Treatment and prognosis of primary malignant melanoma of the esophagus.

BACKGROUND: Primary malignant melanoma of the esophagus (PMME) is rare with high malignancy and poor prognosis. The aim of this study was to investigate the relationship between prognosis and clinicopathological characteristics of this disease. METHODS: A total of 9 patients with PMME were treated in Zhejiang Cancer Hospital between 2009 and 2019 retrospectively. According to 8th edition AJCC/UICC staging of cancers of the esophagus and esophagogastric junction, none of the patients were in stage I. However, 5 patients were in stage II, 2 patients were in stage III, and 2 patients were in stage IV at diagnosis. Five patients received surgery, while one of them received palliative resection.
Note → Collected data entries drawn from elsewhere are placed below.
(** * Antigravity process lifecycle: discovery, classification, launch, exit wait

    A shallow embedding of the process handler of AntigravityManager
    ([getRunningAntigravityProcesses], [isProcessRunning], [closeAntigravity],
    [_waitForProcessExit], [openUri], [startAntigravity]) and the properties
    its specification states about it.

    Layout: the string primitives of the JavaScript runtime the code relies
    on, the two process-table parsers and the classifier (pure code), then
    the operations that talk to the operating system, written in a small
    state-and-exception monad over an explicit model of the host. *)

From Stdlib Require Import Bool Arith NArith ZArith Lia List Ascii String.
Import ListNotations.

Local Open Scope list_scope.
Local Open Scope string_scope.

(** ** JavaScript strings

    A JavaScript string is a sequence of UTF-16 code units.  The embedding
    keeps the code units below 256 ([ascii]); every character class the
    source tests for (white space, line terminators, digits, the quote, the
    slash, letters) lies in that range. *)

Module Js.

Definition code (c : ascii) : N := N_of_ascii c.

Definition LF : ascii := "010"%char.
Definition CR : ascii := "013"%char.
Definition DQ : ascii := "034"%char.
Definition BS : ascii := "092"%char.

(** [\s] of a regular expression, and the characters [trim] strips:
    TAB, LF, VT, FF, CR, SPACE and NBSP. *)
Definition isWhiteSpace (c : ascii) : bool :=
  match code c with
  | 9 | 10 | 11 | 12 | 13 | 32 | 160 => true
  | _ => false
  end%N.

(** The characters [.] of a regular expression refuses. *)
Definition isLineTerminator (c : ascii) : bool :=
  match code c with
  | 10 | 13 => true
  | _ => false
  end%N.

(** [\d] *)
Definition isDigit (c : ascii) : bool :=
  ((48 <=? code c) && (code c <=? 57))%N.

(** [[a-z]] *)
Definition isLowerAZ (c : ascii) : bool :=
  ((97 <=? code c) && (code c <=? 122))%N.

Definition toLowerChar (c : ascii) : ascii :=
  let n := code c in
  if ((65 <=? n) && (n <=? 90))%N then ascii_of_N (n + 32)
  else if ((192 <=? n) && (n <=? 222) && negb (n =? 215))%N
       then ascii_of_N (n + 32)
  else c.

(** [toUpperCase] is only ever applied to a character captured by
    [[a-z]]. *)
Definition toUpperChar (c : ascii) : ascii :=
  if isLowerAZ c then ascii_of_N (code c - 32) else c.

Fixpoint toLowerCase (s : string) : string :=
  match s with
  | EmptyString => EmptyString
  | String c s' => String (toLowerChar c) (toLowerCase s')
  end.

(** Removes [p] from the front of [s] when [s] starts with it. *)
Fixpoint stripPrefix (p s : string) : option string :=
  match p, s with
  | EmptyString, _ => Some s
  | String a p', String b s' =>
      if Ascii.eqb a b then stripPrefix p' s' else None
  | String _ _, EmptyString => None
  end.

(** [s.startsWith(p)] *)
Definition startsWith (s p : string) : bool :=
  match stripPrefix p s with
  | Some _ => true
  | None => false
  end.

(** [s.includes(needle)] *)
Fixpoint includes (s needle : string) : bool :=
  startsWith s needle ||
  match s with
  | EmptyString => false
  | String _ s' => includes s' needle
  end.

Fixpoint trimStart (s : string) : string :=
  match s with
  | EmptyString => EmptyString
  | String c s' => if isWhiteSpace c then trimStart s' else s
  end.

Fixpoint trimEnd (s : string) : string :=
  match s with
  | EmptyString => EmptyString
  | String c s' =>
      match trimEnd s' with
      | EmptyString => if isWhiteSpace c then EmptyString
                       else String c EmptyString
      | r => String c r
      end
  end.

(** [s.trim()] *)
Definition trim (s : string) : string := trimEnd (trimStart s).

(** Puts [c] in front of the first piece of a split. *)
Definition consHead (c : ascii) (pieces : list string) : list string :=
  match pieces with
  | [] => [String c EmptyString]
  | p :: ps => String c p :: ps
  end.

(** [s.split(sep)] for a one-character separator. *)
Fixpoint splitChar (sep : ascii) (s : string) : list string :=
  match s with
  | EmptyString => [EmptyString]
  | String c s' =>
      if Ascii.eqb c sep then EmptyString :: splitChar sep s'
      else consHead c (splitChar sep s')
  end.

(** [s.split(/\r?\n/)]: a line feed, with the carriage return in front of
    it when there is one, separates two lines. *)
Fixpoint splitLines (s : string) : list string :=
  match s with
  | EmptyString => [EmptyString]
  | String c s' =>
      if Ascii.eqb c LF then EmptyString :: splitLines s'
      else
        match s' with
        | String d s'' =>
            if Ascii.eqb c CR && Ascii.eqb d LF
            then EmptyString :: splitLines s''
            else consHead c (splitLines s')
        | EmptyString => consHead c (splitLines s')
        end
  end.

Definition startsWithWhiteSpace (s : string) : bool :=
  match s with
  | String c _ => isWhiteSpace c
  | EmptyString => false
  end.

(** [s.split(/\s+/)]: every maximal run of white space is one separator;
    a run at either end leaves an empty piece there. *)
Fixpoint splitWhiteSpace (s : string) : list string :=
  match s with
  | EmptyString => [EmptyString]
  | String c s' =>
      if isWhiteSpace c then
        if startsWithWhiteSpace s' then splitWhiteSpace s'
        else EmptyString :: splitWhiteSpace s'
      else consHead c (splitWhiteSpace s')
  end.

(** [pieces.join(sep)] *)
Definition join (sep : string) (pieces : list string) : string :=
  String.concat sep pieces.

(** *** Numbers

    [parseInt] returns a Number, that is a double: NaN, an integer that a
    double holds, or an infinity.  Every integer below 2^53 in magnitude is
    held exactly; a larger one is rounded to 53 significant bits, ties to
    the even neighbour, and from 2^1024 on it is infinite. *)
Inductive Number : Type :=
| NaN
| Int (z : Z)
| Infinity (negative : bool).

Definition isNaN (n : Number) : bool :=
  match n with NaN => true | _ => false end.

(** [a === b] on Numbers: NaN equals nothing. *)
Definition strictEq (a b : Number) : bool :=
  match a, b with
  | Int x, Int y => Z.eqb x y
  | Infinity x, Infinity y => Bool.eqb x y
  | _, _ => false
  end.

(** [n < 0] on Numbers. *)
Definition isNegative (n : Number) : bool :=
  match n with
  | NaN => false
  | Int z => (z <? 0)%Z
  | Infinity negative => negative
  end.

(** The magnitude a double keeps of the natural number [a]; [None] when
    it overflows. *)
Definition roundMagnitude (a : Z) : option Z :=
  if (a <? 2 ^ 53)%Z then Some a
  else
    let e := (Z.log2 a - 52)%Z in
    let q := (a / 2 ^ e)%Z in
    let r := (a mod 2 ^ e)%Z in
    let half := (2 ^ (e - 1))%Z in
    let q' :=
      if (half <? r)%Z || ((r =? half)%Z && Z.odd q) then (q + 1)%Z else q in
    let m := (q' * 2 ^ e)%Z in
    if (2 ^ 1024 <=? m)%Z then None else Some m.

(** The Number for the integer of magnitude [a] and the given sign. *)
Definition toNumber (negative : bool) (a : Z) : Number :=
  match roundMagnitude a with
  | Some m => Int (if negative then - m else m)
  | None => Infinity negative
  end.

(** The value of [c] as a digit of the given radix. *)
Definition digitValue (radix : N) (c : ascii) : option Z :=
  let n := code c in
  let v :=
    if ((48 <=? n) && (n <=? 57))%N then Some (n - 48)%N
    else if ((97 <=? n) && (n <=? 122))%N then Some (n - 87)%N
    else if ((65 <=? n) && (n <=? 90))%N then Some (n - 55)%N
    else None in
  match v with
  | Some d => if (d <? radix)%N then Some (Z.of_N d) else None
  | None => None
  end.

(** Reads digits of the radix from the front of [s]; [acc] is the value
    read so far, [seen] whether a digit was read. *)
Fixpoint parseDigits (radix : N) (s : string) (seen : bool) (acc : Z)
  : option Z :=
  match s with
  | EmptyString => if seen then Some acc else None
  | String c s' =>
      match digitValue radix c with
      | Some d => parseDigits radix s' true (acc * Z.of_N radix + d)
      | None => if seen then Some acc else None
      end
  end.

Definition parseUnsigned (s : string) : option Z :=
  match s with
  | String a (String b s') =>
      if Ascii.eqb a "0" && (Ascii.eqb b "x" || Ascii.eqb b "X")
      then parseDigits 16 s' false 0
      else parseDigits 10 s false 0
  | _ => parseDigits 10 s false 0
  end.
Three patients received postoperative chemotherapy; two of them (2/5) were diagnosed with recurrence. One patient in stage II received targeted therapy. One patient in stage III received first line chemotherapy and efficacy evaluation was stable disease (SD). Another one in stage III received biotherapy. One patient in stage IV received Chinese Medicine treatment and another received chemotherapy and palliative surgery. RESULTS: The 1-year disease-free survival (DFS) and overall survival (OS) rates of stage II who received surgery were 50% (2/4) and 100% (4/4) respectively. The 2-year DFS and OS rates were 50% (2/4) and 75% (3/4), respectively. However, patients with stage III-IV have a very poor prognosis. The 1-year OS is 0%. CONCLUSIONS: Due to the small sample size, the statistic efficacy is low, but it can provide a certain theoretical basis for future research.